That seemed smart at the time — long-term government debt is generally considered to be about the safest investment you can make. But the value of those securities began to slide after the Federal Reserve started raising interest rates aggressively to fight inflation.
Those rate hikes came just as there was a contraction in funding for startups. Tech companies were spending company cash fast, but struggling to raise money. So they began dipping into their deposits, withdrawing more and more cash from their Silicon Valley Bank accounts.
SVB, like all banks, is required to keep certain amounts of cash on hand. In order to top up its own reserves, the lender was forced to sell some of its investments. But those bonds, safe as they were, were worth a lot less on the open market, because newer bonds had higher interest rates. When the bank sold its bonds, then, it had to take a loss. A huge loss, in fact: a total $1.8 billion.
The announcement of that disastrous bond sale freaked the bank's customers out. They saw the bank losing money, and wondered whether this might crash its stock price and maybe make it fail. An unusually large number of those depositors were companies, not individuals, and most had more than the federally protected $250,000 in their accounts. So they rushed to get their money out.
Alarmed by the sight of a Silicon Valley stalwart in trouble, venture capitalists began running to withdraw their funds from the bank. Peter Thiel's prominent Founders Fund, for example, advised customers to pull deposits out of the bank immediately, adding momentum to a bank run that set off the bank's swift collapse.
An 'existential risk' to innovation and competition in America
Founded over a poker game in 1983, Silicon Valley Bank became the go-to lender for tech startups that appeared too risky in the eyes of larger, more traditional banks.
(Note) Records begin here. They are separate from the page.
Lemma split_dot_no_dot (p : string) : no_dot p = true → split_dot p = [p].
Proof.
  induction p as [|c p IH]; simpl; [done|].
  intros [Hc Hp]%andb_true_iff. apply negb_true_iff in Hc. rewrite Hc.
  by rewrite IH.
Qed.

Lemma split_dot_app (p rest : string) :
  no_dot p = true →
  split_dot (p ++ "." ++ rest)%string = p :: split_dot rest.
Proof.
  induction p as [|c p IH]; [done|].
  intros [Hc Hp]%andb_true_iff. apply negb_true_iff in Hc.
  change (split_dot (String c (p ++ "." ++ rest)%string)
            = String c p :: split_dot rest).
  simpl split_dot at 1. rewrite Hc. by rewrite IH.
Qed.

Lemma split_dot_parts (p : string) (ps : list string) :
  forallb no_dot (p :: ps) = true →
  split_dot (String.concat "." (p :: ps)) = p :: ps.
Proof.
  revert p; induction ps as [|q ps IH]; intros p; simpl.
  - rewrite andb_true_r. apply split_dot_no_dot.
  - intros [Hp Hps]%andb_true_iff.
    change (String.concat "." (p :: q :: ps))
      with (p ++ "." ++ String.concat "." (q :: ps))%string.
    rewrite (split_dot_app p _ Hp). f_equal. by apply IH.
Qed.

(** X2: splitting a component name at its dots loses nothing, since joining
    the parts with dots gives the name back, and always yields a part, so
    taking the first and the last part never fails.  The key of a record
    keeps the first and the last part of the name only: the parts between
    them are dropped, and a name without a dot is block name and variable
    name at once. *)
Theorem block_key_first_last_part
    (bv : BlockVar) (i : pyobj) (p : string) (ps : list string) :
  bv_name bv = String.concat "." (p :: ps) →
  forallb no_dot (p :: ps) = true →
  block_key bv i = (p, default p (last ps), i) ∧
  String.concat "." (split_dot (bv_name bv)) = bv_name bv ∧
  split_dot (bv_name bv) ≠ [].
Proof.
  intros Hname Hparts. split; [|split].
  - unfold block_key. rewrite Hname, (split_dot_parts p ps Hparts). simpl.
    do 2 f_equal. destruct ps as [|q ps]; [done|].
    rewrite last_cons_cons. simpl.
    destruct (last (q :: ps)) eqn:Hl; [done|]. by apply last_None in Hl.
  - apply split_dot_concat.
  - apply split_dot_not_nil.
Qed.

Lemma block_key_first_last_part_witness :
  block_key bv_nested (PTuple [ANode storage; AInt 0])
    = ("Storage", "level", PTuple [ANode storage; AInt 0]).
Proof.
  exact (proj1 (block_key_first_last_part bv_nested
                  (PTuple [ANode storage; AInt 0]) "Storage" ["sub"; "level"]
                  eq_refl eq_refl)).
Defined.

(** ** The index helpers, in full *)

Lemma no_entity_reference_get_tuple (x : list pyobj) :
  get_tuple x = None → no_entity_reference x.
Proof.
  induction x as [|o x IH]; simpl; [constructor|].
  destruct o as [[| | |n]|t]; try done; intros H;
    (constructor; [done | by apply IH]).
Qed.
Lemma chunks_concat_app {A : Type} (ls : list (list A)) (s : nat) (rest : list A) :
  Forall (λ x, length x = s) ls → chunks (length ls) s (concat ls ++ rest) = ls.
Proof.
  induction 1 as [|x ls Hx _ IH]; simpl; [done|].
  rewrite <- app_assoc. rewrite take_app_length' by done.
  rewrite drop_app_length' by done. by rewrite IH.
Qed.

Lemma chunks_concat {A : Type} (ls : list (list A)) (s : nat) :
  Forall (λ x, length x = s) ls → chunks (length ls) s (concat ls) = ls.
Proof. intros Hall. rewrite <- (app_nil_r (concat ls)). by apply chunks_concat_app. Qed.

Lemma concat_chunks {A : Type} (c s : nat) (l : list A) :
  length l = (c * s)%nat → concat (chunks c s l) = l.
Proof.
  revert l. induction c as [|c IH]; intros l Hlen; simpl in *.
  - by destruct l.
  - rewrite IH; [apply take_drop|]. rewrite length_drop. lia.
Qed.

Lemma Forall_length_chunks {A : Type} (c s : nat) (l : list A) :
  (c * s ≤ length l)%nat → Forall (λ x, length x = s) (chunks c s l).
Proof.
  revert l. induction c as [|c IH]; intros l Hlen; simpl in *; [done|].
  constructor.
  - rewrite length_take. lia.
  - apply IH. rewrite length_drop. lia.
Qed.

Lemma length_concat_uniform {A : Type} (ls : list (list A)) (s : nat) :
  Forall (λ x, length x = s) ls → length (concat ls) = (length ls * s)%nat.
Proof.
  induction 1 as [|x ls Hx _ IH]; simpl; [done|].
  rewrite length_app, IH. lia.
Qed.

(** ** Reordering the entries of a tensor *)

Lemma length_gather (n : nat) (src : nat → nat) (l : list scalar) :
  (l = [] → n = 0%nat) → length (gather n src l) = n.
Proof.
  intros Hn. unfold gather. destruct l as [|d l'].
  - by rewrite Hn.
  - by rewrite length_map, length_seq.
Qed.

Lemma gather_lookup (n : nat) (src : nat → nat) (l : list scalar) (k : nat) :
  (k < n)%nat → (src k < length l)%nat → gather n src l !! k = l !! src k.
Proof.
  intros Hk Hsrc. unfold gather. destruct l as [|d l']; [simpl in Hsrc; lia|].
  generalize dependent (d :: l'). intros l Hsrc.
  rewrite list_lookup_fmap, lookup_seq_lt by done. simpl.
  destruct (lookup_lt_is_Some_2 l (src k) Hsrc) as [x Hx].
  rewrite Hx. f_equal. by apply nth_lookup_Some.
Qed.

Lemma gather_inverse (n : nat) (f g : nat → nat) (l : list scalar) :
  length l = n →
  (∀ k, k < n → g k < n ∧ f (g k) = k)%nat →
  gather n g (gather n f l) = l.
Proof.
  intros Hlen Hinv.
  assert (length (gather n f l) = n) as Hlf.
  { apply length_gather. intros ->. by simpl in Hlen. }
  assert (length (gather n g (gather n f l)) = n) as Hlg.
  { apply length_gather. intros Hnil. rewrite Hnil in Hlf. by simpl in Hlf. }
  apply list_eq. intros k.
  destruct (decide (k < n)%nat) as [Hk|Hk].
  - destruct (Hinv k Hk) as [Hg Hfg].
    rewrite gather_lookup by lia. rewrite gather_lookup by lia. by rewrite Hfg.
  - rewrite !lookup_ge_None_2; [done|lia..].
Qed.
(** * Receipt pipeline: text field parser, document flattener and CSV sink

    A shallow embedding of
    - [src/textract_handler.py]  ([extract_blocks], [parse_fields]),
    - [src/csv_writer.py]        ([write_csv], [read_csv]),
    - [src/main.py]              ([validate_environment], [process_receipt]),
    - [old_web_app/csv_generator.py] ([extract_data_from_json],
      [generate_summary_csv], [generate_detailed_csv], [main]),
    together with the parts of the Python runtime these functions rely on
    (the backtracking [re] matcher, [float]/[str] on floats, the [csv]
    writer and reader, pieces of [str] and [os.path]).  Pillow, the Textract
    client, [glob] and [json.load] are not Python of this repository: they
    are parameters of the functions that call them.

    Text is modelled as a sequence of 8-bit code points (the Latin-1 range of
    a Python [str]); character classes follow Python's Unicode tables on that
    range. *)

From Stdlib Require Import ZArith NArith Ascii String List Bool Lia DecimalString.
From stdpp Require Import gmap strings list.
Import ListNotations.
Local Open Scope string_scope.

(* ===================================================================== *)
(** * Python's [re]: a backtracking matcher                               *)
(* ===================================================================== *)

Module Re.

(** ** Character classes *)

Definition code (c : ascii) : N := N_of_ascii c.

Definition in_range (lo hi : N) (c : ascii) : bool :=
  ((lo <=? code c) && (code c <=? hi))%N.

(** [\d] on code points below 256. *)
Definition is_digit (c : ascii) : bool := in_range 48 57 c.

Definition is_upper (c : ascii) : bool := in_range 65 90 c.

(** [\w] on code points below 256: alphanumerics per [str.isalnum], and the
    underscore. *)
Definition is_word (c : ascii) : bool :=
  in_range 48 57 c || in_range 65 90 c || in_range 95 95 c ||
  in_range 97 122 c || in_range 170 170 c || in_range 178 179 c ||
  in_range 181 181 c || in_range 185 186 c || in_range 188 190 c ||
  in_range 192 214 c || in_range 216 246 c || in_range 248 255 c.

(** [\s] on code points below 256. *)
Definition is_space (c : ascii) : bool :=
  in_range 9 13 c || in_range 28 32 c || in_range 133 133 c ||
  in_range 160 160 c.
Eventually, Silicon Valley Bank would come to do business with nearly half of all U.S. tech startups backed by venture capitalists.
"If you're a high-growth startup, you can't get a credit card from a normal credit card provider, you can't get a loan from a big bank, but Silicon Valley Bank would give you that," Shelf Engine's Kalb said. "It's these services that startups couldn't get elsewhere."
Silicon Valley Bank did business with well-known tech companies including Shopify, Pinterest, Fitbit and thousands of lesser-known startups, in addition to established venture capital firms, like Andreessen Horowitz.
Roku, the TV streaming provider, was among the companies caught in the middle, to the tune of $487 million, it said in a regulator filing on Friday. "At this time, the company does not know to what extent the company will be able to recover its cash on deposit at SVB," officials at Roku wrote of what amounts to about 26% of the company's cash.
Garry Tan of Y Combinator, which helped launch startups like Airbnb, Reddit and Instacart, said it wasn't the Rokus of the world that could be most threatened by SVB's collapse. Instead, it's the scrappy startups that were already fighting to stay alive amid a challenging fundraising environment that could suffer most going forward, because most other banks might find them too risky to do business with.
Tan says startup leaders were reaching out to him nonstop after Silicon Valley Bank failed. He says they were all expressing fear and dread, worrying about what they believed were inevitable layoffs, or even the end of their companies.
"Founders are texting me now and saying they don't know how to make payroll next week. Will they have to take out personal loans to keep the business running? Do they have to furlough workers?" Tan said, noting those were the services that SVB provided small startups; services that they may not be able to get at other banks going forward. "This can be an existential risk to competition and innovation in the American economy for the next decade."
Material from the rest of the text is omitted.